**WHAT YOU SHOULD DO:** Below are the records. Retype exactly the lines between the lines holding "split; [|split]." and "without energy (a", inclusive.

**LISTED ENTRIES:**

Lemma C6_display_range_witness :
  (-200 < IZR AMPLITUDE_RANGE_MIN_DB /\
   display_clamp (-200) = IZR AMPLITUDE_RANGE_MIN_DB)
  /\ (IZR AMPLITUDE_RANGE_MAX_DB < 35 /\
      realtime_limit 35 = IZR AMPLITUDE_RANGE_MAX_DB)
  /\ (in_display_range (-42) /\ display_clamp (-42) = -42).
Proof.
  destruct C6_display_range as (Hd & Hl & _ & _).
  assert (H1 : -200 < IZR AMPLITUDE_RANGE_MIN_DB)
    by (unfold AMPLITUDE_RANGE_MIN_DB; lra).
  assert (H2 : IZR AMPLITUDE_RANGE_MAX_DB < 35)
    by (unfold AMPLITUDE_RANGE_MAX_DB; lra).
  assert (H3 : in_display_range (-42))
    by (unfold in_display_range, AMPLITUDE_RANGE_MIN_DB,
          AMPLITUDE_RANGE_MAX_DB; lra).
  split; [|split].
  - split; [exact H1|]. exact (proj1 (proj2 (Hd (-200))) H1).
  - split; [exact H2|]. exact (proj1 (proj2 (proj2 (Hl 35))) H2).
  - split; [exact H3|]. exact (proj2 (proj2 (proj2 (Hd (-42)))) H3).
Defined.


(** C6 as claimed fails on the unified pipeline: for a transform output
    without energy (a constant sample buffer), with the configured
    rectangular window, the array that
    [fft_realtime_unified_update_display] passes to the display holds the
    sentinel -200 at bin 8, the 1 kHz bin, below the display range. *)
Lemma C6_counterexample :
  corrected_spectrum FFT_WINDOW_TYPE
    (process_fft_spectrum (repeat (cpx 0 0) ADC_SAMPLING_FFT_SIZE)) !! 8%nat
  = Some (-200)
  /\ ~ in_display_range (-200).
Proof.
  split.
  - assert (Hfull : forall (A : Type) (x : A),
               take 512 (repeat x 1024) = repeat x 512) by reflexivity.
    assert (Hhalf : forall (A : Type) (x : A),
               take 512 (repeat x 512) = repeat x 512) by reflexivity.
    unfold corrected_spectrum, process_fft_spectrum.
    change (ADC_SAMPLING_FFT_SIZE / 2)%nat with 512%nat.
    change ADC_SAMPLING_FFT_SIZE with 1024%nat.
    rewrite Hfull, map_repeat, Hhalf, map_repeat.
    destruct empty_bin_unified as (-> & _ & _).
    change (fft_realtime_unified_get_window_correction FFT_WINDOW_TYPE)
      with (1 / 1).
    replace (1 / 1) with 1 by field. rewrite log10f_1.
    replace (-200 + 20 * 0) with (-200) by ring.
    reflexivity.
  - unfold in_display_range, AMPLITUDE_RANGE_MIN_DB. lra.
Qed.

End CalibrationFacts.

(** * Further properties of the acquisition core *)

Module AcquisitionMore.
Import Config Acquisition AcquisitionFacts Coordinator.

#[local] Arguments wrap32 : simpl never.
#[local] Arguments Z.pow : simpl never.
#[local] Arguments fill_list : simpl never.
#[local] Arguments frame_of : simpl never.
#[local] Arguments loop_trace : simpl never.
#[local] Arguments Z.of_nat : simpl never.

(** *** Initialisation, start and stop *)

(** [adc_sampling_init] succeeds exactly when the transform configuration
    could be allocated and, in DMA mode, a channel was claimed.  Whatever
    the result and whatever was there before, it leaves the requested mode,
    an idle status, zeroed buffers and counters, no ready buffer and the
    ping buffer as write target. *)
Theorem init_result (m : adc_sampling_mode_t) (ok : bool) (claimed : Z)
  (w0 : world) :
  let w := snd (adc_sampling_init m ok claimed w0) in
  fst (adc_sampling_init m ok claimed w0)
  = ok && (mode_eqb m ADC_MODE_MANUAL || (0 <=? claimed))
  /\ mode w = m /\ status w = ADC_STATUS_IDLE
  /\ current_buffer w = PING /\ ready_buffer w = NULL
  /\ adc_sampling_get_buffer w = NULL
  /\ data_ready w = false /\ sampling_active w = false
  /\ sample_count w = 0 /\ buffer_overruns w = 0
  /\ buffer_ping w = repeat 0 ADC_SAMPLING_FFT_SIZE
  /\ buffer_pong w = repeat 0 ADC_SAMPLING_FFT_SIZE.
Proof.
  unfold adc_sampling_init, _adc_dma_init, _adc_manual_init,
    adc_sampling_get_buffer.
  split_world w0. cbn.
  destruct ok; cbn; [|repeat split; now destruct m].
  destruct m; cbn; [repeat split|].
  replace (0 <=? claimed) with (negb (claimed <? 0))
    by (destruct (Z.ltb_spec claimed 0), (Z.leb_spec 0 claimed);
        reflexivity || lia).
  destruct (claimed <? 0); cbn; repeat split.
Qed.

(** [adc_sampling_start] always reports success and leaves the status at
    sampling; a second start changes nothing, so the counters are not reset
    again. *)
Theorem start_twice (t1 t2 : Z) (w : world) :
  let w1 := snd (adc_sampling_start t1 w) in
  fst (adc_sampling_start t1 w) = true
  /\ status w1 = ADC_STATUS_SAMPLING
  /\ adc_sampling_start t2 w1 = (true, w1).
Proof.
  unfold adc_sampling_start.
  destruct (status_eqb (status w) ADC_STATUS_SAMPLING) eqn:Hs; cbn [fst snd].
  - rewrite Hs. destruct (status w); try discriminate Hs. auto.
  - split_world w. cbn in *. destruct mode0; cbn; auto.
Qed.

(** Starting from a status other than sampling, in DMA mode: the counters
    are reset, the start time is taken, one transfer of
    [ADC_SAMPLING_FFT_SIZE] samples is configured on the write target and
    started, and then the ADC is switched on; the buffers and the ready flag
    are not touched. *)
Theorem start_arms_dma (now : Z) (w : world) :
  status w <> ADC_STATUS_SAMPLING ->
  mode w = ADC_MODE_DMA ->
  let w1 := snd (adc_sampling_start now w) in
  sample_count w1 = 0 /\ buffer_overruns w1 = 0
  /\ sampling_start_time w1 = now /\ sampling_active w1 = true
  /\ dma_busy w1 = true /\ dma_write_addr w1 = current_buffer w
  /\ adc_running w1 = true
  /\ current_buffer w1 = current_buffer w
  /\ ready_buffer w1 = ready_buffer w /\ data_ready w1 = data_ready w
  /\ trace w1 =
     trace w ++ [EvDmaConfigure (dma_channel w) (current_buffer w)
                   (Z.of_nat ADC_SAMPLING_FFT_SIZE) false;
                 EvDmaStart (dma_channel w);
                 EvAdcRun true].
Proof.
  intros Hs Hm. unfold adc_sampling_start.
  split_world w. cbn in *. subst.
  destruct status0; try congruence; cbn; rewrite <- !app_assoc;
    repeat split.
Qed.

Lemma start_arms_dma_witness :
  (status (snd (adc_sampling_init ADC_MODE_DMA true 0 power_on))
   <> ADC_STATUS_SAMPLING
   /\ mode (snd (adc_sampling_init ADC_MODE_DMA true 0 power_on))
      = ADC_MODE_DMA)
  /\ dma_busy (snd (adc_sampling_start 5
                      (snd (adc_sampling_init ADC_MODE_DMA true 0
                              power_on)))) = true.
Proof.
  assert (Hs : status (snd (adc_sampling_init ADC_MODE_DMA true 0 power_on))
               <> ADC_STATUS_SAMPLING) by (vm_compute; discriminate).
  assert (Hm : mode (snd (adc_sampling_init ADC_MODE_DMA true 0 power_on))
               = ADC_MODE_DMA) by (vm_compute; reflexivity).
  split; [auto|].
  destruct (start_arms_dma 5 _ Hs Hm) as (_ & _ & _ & _ & H & _).
  exact H.
Defined.

(** Stopping from a status other than idle: the status becomes idle, the
    ready flag is cleared, so that a frame that was pending can no longer be
    taken or processed, and in DMA mode the ADC is switched off before the
    channel is aborted.  The write target, the selector and the counters
    stay, and a second stop changes nothing. *)
Theorem stop_drops_pending (now t2 : Z) (w : world) :
  status w <> ADC_STATUS_IDLE ->
  let w1 := snd (adc_sampling_stop now w) in
  status w1 = ADC_STATUS_IDLE
  /\ data_ready w1 = false /\ sampling_active w1 = false
  /\ adc_sampling_get_buffer w1 = NULL
  /\ adc_sampling_process_fft w1 = (false, w1)
  /\ adc_sampling_stop t2 w1 = (true, w1)
  /\ current_buffer w1 = current_buffer w
  /\ buffer_selector w1 = buffer_selector w
  /\ sample_count w1 = sample_count w
  /\ buffer_overruns w1 = buffer_overruns w
  /\ (mode w = ADC_MODE_DMA ->
      dma_busy w1 = false /\ adc_running w1 = false
      /\ trace w1 = trace w ++ [EvAdcRun false; EvDmaAbort (dma_channel w);
                                EvStoreDataReady false])
  /\ (mode w = ADC_MODE_MANUAL ->
      dma_busy w1 = dma_busy w /\ adc_running w1 = adc_running w).
Proof.
  intros Hs. unfold adc_sampling_stop, adc_sampling_process_fft,
    adc_sampling_get_buffer.
  split_world w. cbn in *.
  destruct status0; try congruence; destruct mode0; cbn;
    destruct (0 <? now - sampling_start_time0); cbn;
    rewrite <- ?app_assoc; repeat split; intros; discriminate.
Qed.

**TASK ANSWER:**
  split; [|split].
  - split; [exact H1|]. exact (proj1 (proj2 (Hd (-200))) H1).
  - split; [exact H2|]. exact (proj1 (proj2 (proj2 (Hl 35))) H2).
  - split; [exact H3|]. exact (proj2 (proj2 (proj2 (Hd (-42)))) H3).
Defined.


(** C6 as claimed fails on the unified pipeline: for a transform output
    without energy (a constant sample buffer), with the configured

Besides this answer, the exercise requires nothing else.